Session: RIP: Predictive Modeling and Characterization of Corrosion Processes in Complex Environments (In Honor of Professor Digby Macdonald) (Part I of IV)
Developing A Mechanistic Model to Study Iron Anodic Dissolution in 0.5 M NaCl, with/without CO2 (RIP2026-00007)
Indian Institute of Technology-Madras, Chennai 600036, India, Institute for Corrosion and Multiphase Technology (ICMT), Ohio University, Ohio University, Ohio University
Mild steel corrosion in aqueous CO2 solutions is critically important in the oil and gas industry. The anodic dissolution of iron in strong acidic solution proceeds via multistep pathways involving adsorbed intermediates, typically described by the catalytic and consecutive mechanisms.
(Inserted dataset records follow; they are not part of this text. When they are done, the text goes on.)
Lemma query_serial_long (value : list byte) :
  Forall (fun c => Byte.eqb c x26 = false) value ->
  (64 <= length value)%nat ->
  (httpd_query_key_value (serial_body value)
     (String.list_byte_of_string "serial") 64).1
  = ESP_ERR_HTTPD_RESULT_TRUNC.
Proof.
  intros Hamp Hlen. unfold httpd_query_key_value, serial_body.
  change (length (String.list_byte_of_string "serial=" ++ value))
    with (S (6 + length value)).
  rewrite (query_key_value_hit _ _ _ _ 6);
    [|discriminate|reflexivity|reflexivity|reflexivity].
  change (drop 7 (String.list_byte_of_string "serial=" ++ value)) with value.
  cbn zeta. rewrite (strchr_absent value x26 Hamp). cbn [default fst].
  destruct (64 <? S (length value))%nat eqn:Hlt; [reflexivity|].
  apply Nat.ltb_ge in Hlt. lia.
Qed.

(** X16.  A form that carries another field than
    [serial] (compared without regard to case) stores nothing; the answer is
    the "Settings Saved" page all the same. *)
Theorem settings_post_other_key_ignored (w : world) (req : httpd_req_t)
    (m : machine) (k v : list byte) :
  posted_bytes w req = k ++ x3d :: v ->
  plain k -> plain v ->
  Forall (fun c => Byte.eqb c x3d = false) k ->
  strncasecmp_eq k (String.list_byte_of_string "serial") = false ->
  settings_post_handler w req m
  = (Returned ESP_OK,
     httpd_resp_sendstr settings_saved_html
       (emit (EvReqRecv 511 (Z.of_nat (length (k ++ x3d :: v)))) m)).
Proof.
  intros Hposted [Hk0 _] [Hv0 Hvamp] Hkeq Hne.
  pose proof (posted_body w req (k ++ x3d :: v) Hposted) as Hstr.
  rewrite settings_post_received by (rewrite Hposted; now destruct k).
  cbn zeta. rewrite Hstr, Hposted.
  2:{ apply Forall_app. split; [exact Hk0|]. now constructor. }
  now rewrite (query_other_key k v Hkeq Hvamp Hne).
Qed.

Lemma settings_post_other_key_ignored_witness :
  nvs (settings_post_handler
         (good_world [Received (String.list_byte_of_string "name=7")])
         (Request 6) idle).2 = nvs idle.
Proof.
  rewrite (settings_post_other_key_ignored
             (good_world [Received (String.list_byte_of_string "name=7")])
             (Request 6) idle (String.list_byte_of_string "name") [x37]).
  - reflexivity.
  - reflexivity.
  - split; repeat constructor.
  - split; repeat constructor.
  - repeat constructor.
  - reflexivity.
Defined.

(** X17.  A value of 64 characters or more does not fit
    [char value[64]]: [httpd_query_key_value] reports the truncation, the
    handler takes that as "no serial given" and stores nothing, and answers
    "Settings Saved". *)
Theorem settings_post_long_value_dropped (w : world) (req : httpd_req_t)
    (m : machine) (value : list byte) :
  posted_bytes w req = serial_body value ->
  (64 <= length value)%nat ->
  plain value ->
  settings_post_handler w req m
  = (Returned ESP_OK,
     httpd_resp_sendstr settings_saved_html
       (emit (EvReqRecv 511 (Z.of_nat (length (serial_body value)))) m)).
Proof.
  intros Hposted Hlong [Hnul Hamp].
  pose proof (posted_body w req (serial_body value) Hposted) as Hstr.
  rewrite settings_post_received by (rewrite Hposted; discriminate).
  cbn zeta. rewrite Hstr, Hposted.
  2:{ apply Forall_app. split; [repeat constructor | exact Hnul]. }
  now rewrite (query_serial_long value Hamp Hlong).
Qed.

Lemma settings_post_long_value_dropped_witness :
  nvs (settings_post_handler
         (good_world [Received (serial_body (repeat x30 63 ++ [x37]))])
         (Request 71) idle).2 = nvs idle.
Proof.
  rewrite (settings_post_long_value_dropped
             (good_world [Received (serial_body (repeat x30 63 ++ [x37]))])
             (Request 71) idle (repeat x30 63 ++ [x37])).
  - reflexivity.
  - reflexivity.
  - vm_compute. lia.
  - split; vm_compute; repeat constructor.
Defined.

(** A posted [serial=<value>] with a value that fits: [set_serial_nbr] is
    called with what [atol] makes of the value. *)
Lemma settings_post_serial_value (w : world) (req : httpd_req_t) (m : machine)
    (value : list byte) :
  posted_bytes w req = serial_body value ->
  (length value <= 63)%nat -> plain value ->
  settings_post_handler w req m
  = (Returned ESP_OK,
     httpd_resp_sendstr settings_saved_html
       (set_serial_nbr w (to_size_t (atol value))
          (emit (EvReqRecv 511 (Z.of_nat (length (serial_body value)))) m))).
Proof.
  intros Hposted Hlen [Hnul Hamp].
  pose proof (posted_body w req (serial_body value) Hposted) as Hstr.
  rewrite settings_post_received by (rewrite Hposted; discriminate).
  cbn zeta. rewrite Hstr, Hposted.
  2:{ apply Forall_app. split; [repeat constructor | exact Hnul]. }
  unfold serial_body at 1 2.
  rewrite (query_serial value Hamp Hlen). cbn [fst snd].
  now replace (ESP_OK =? ESP_OK) with true by reflexivity.
Qed.

(** After such a POST the name space is what [set_serial_nbr] has made of
    it, and a healthy NVS reads the number back. *)
Lemma settings_post_serial_stored (w : world) (req : httpd_req_t) (m : machine)
    (value : list byte) :
  posted_bytes w req = serial_body value ->
  (length value <= 63)%nat -> plain value ->
  let r := settings_post_handler w req m in
  nvs r.2
  = Settings.set_serial_nbr (nvs_answers w) (to_size_t (atol value)) (nvs m) /\
  (nvs_healthy (nvs_answers w) ->
   get_serial_nbr w r.2 = to_size_t (atol value)).
Proof.
  intros Hposted Hlen Hplain.
  rewrite (settings_post_serial_value w req m value Hposted Hlen Hplain).
  cbn zeta. split; [reflexivity|].
  intros Hnvs. unfold get_serial_nbr, set_serial_nbr. cbn.
  rewrite (nvs_read_back _ _ _ _ Hnvs Hnvs).
  unfold to_size_t. now rewrite Z.mod_mod by lia.
Qed.

Lemma atol_decimal_clamped (v : Z) : atol (decimal v) = clamp_long v.
Proof.
  unfold atol, decimal, clamp_long.
  destruct (decimal_digits_shape (S (Z.to_nat (Z.log2 (Z.abs v)))) (Z.abs v) []
              ltac:(lia)) as (ds & Hds & Hall & _ & Hne).
  pose proof (strtol_decimal_digits (S (Z.to_nat (Z.log2 (Z.abs v)))) (Z.abs v) []
                ltac:(split; [lia | apply decimal_fuel; lia])) as Hval.
  cbn [strtol_digits] in Hval.
  rewrite app_nil_r in Hds.
  destruct (v <? 0) eqn:Hneg.
  - apply Z.ltb_lt in Hneg.
    cbn [skip_spaces]. replace (isspace x2d) with false by reflexivity.
    replace (Byte.eqb x2d x2d) with true by reflexivity.
    rewrite Hval. f_equal. f_equal. lia.
  - apply Z.ltb_ge in Hneg.
    rewrite Hds in Hval |- *.
    destruct ds as [|c ds]; [now specialize (Hne ltac:(discriminate))|].
    apply Forall_cons in Hall as [Hc _].
    destruct (isdigit_plain c Hc) as (Hsp & Hminus & Hplus & _).
    cbn [skip_spaces]. rewrite Hsp, Hminus, Hplus, Hval.
    f_equal. f_equal. lia.
Qed.

(** X18.  The serial number goes through [atol]: for a posted numeral
    outside [long], [set_serial_nbr] is called with the nearest bound, and
    that is what a healthy NVS holds afterwards.  So no serial number above
    2147483647 can be entered as such, although the store holds a
    [uint32_t]. *)
Theorem settings_post_clamps_serial (w : world) (req : httpd_req_t)
    (m : machine) (v : Z) :
  posted_bytes w req = serial_body (decimal v) ->
  (length (decimal v) <= 63)%nat ->
  let r := settings_post_handler w req m in
  nvs r.2
  = Settings.set_serial_nbr (nvs_answers w) (to_size_t (clamp_long v)) (nvs m)
  /\
  (nvs_healthy (nvs_answers w) ->
   get_serial_nbr w r.2 = to_size_t (clamp_long v)).
Proof.
  intros Hposted Hlen.
  destruct (decimal_chars v) as (Hamp & Hnul & _).
  pose proof (settings_post_serial_stored w req m (decimal v) Hposted Hlen
                ltac:(split; assumption)) as Hstored.
  now rewrite atol_decimal_clamped in Hstored.
Qed.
Polarization measurements show that chloride ions suppress anodic current density, and electrochemical impedance spectroscopy (EIS) reveals an intermediate relaxation process associated with chloride participation. The effect of chloride is more pronounced in CO2-saturated solutions, suggesting that dissolved CO2 stabilizes chloride-containing intermediates and alters anodic kinetics. Time-of-flight secondary ion mass spectrometry (TOF-SIMS) further confirms the formation of chloride-containing intermediates during polarization. To mechanistically describe these observations, a comprehensive model was developed that integrates both catalytic and consecutive dissolution mechanisms with an additional reaction pathway involving chloride ions. The model was optimized using potentiodynamic polarization (PDP) and EIS data obtained in 0.5 M NaCl solutions with and without CO2, demonstrating excellent agreement with experimental results. Extracted kinetic parameters provide quantitative insights into the effects of CO2 and chloride ions on iron dissolution. Furthermore, the steady-state surface coverages of reaction intermediates, derived from the optimized parameters across the studied potential range, provide deeper insight into the surface processes governing iron dissolution.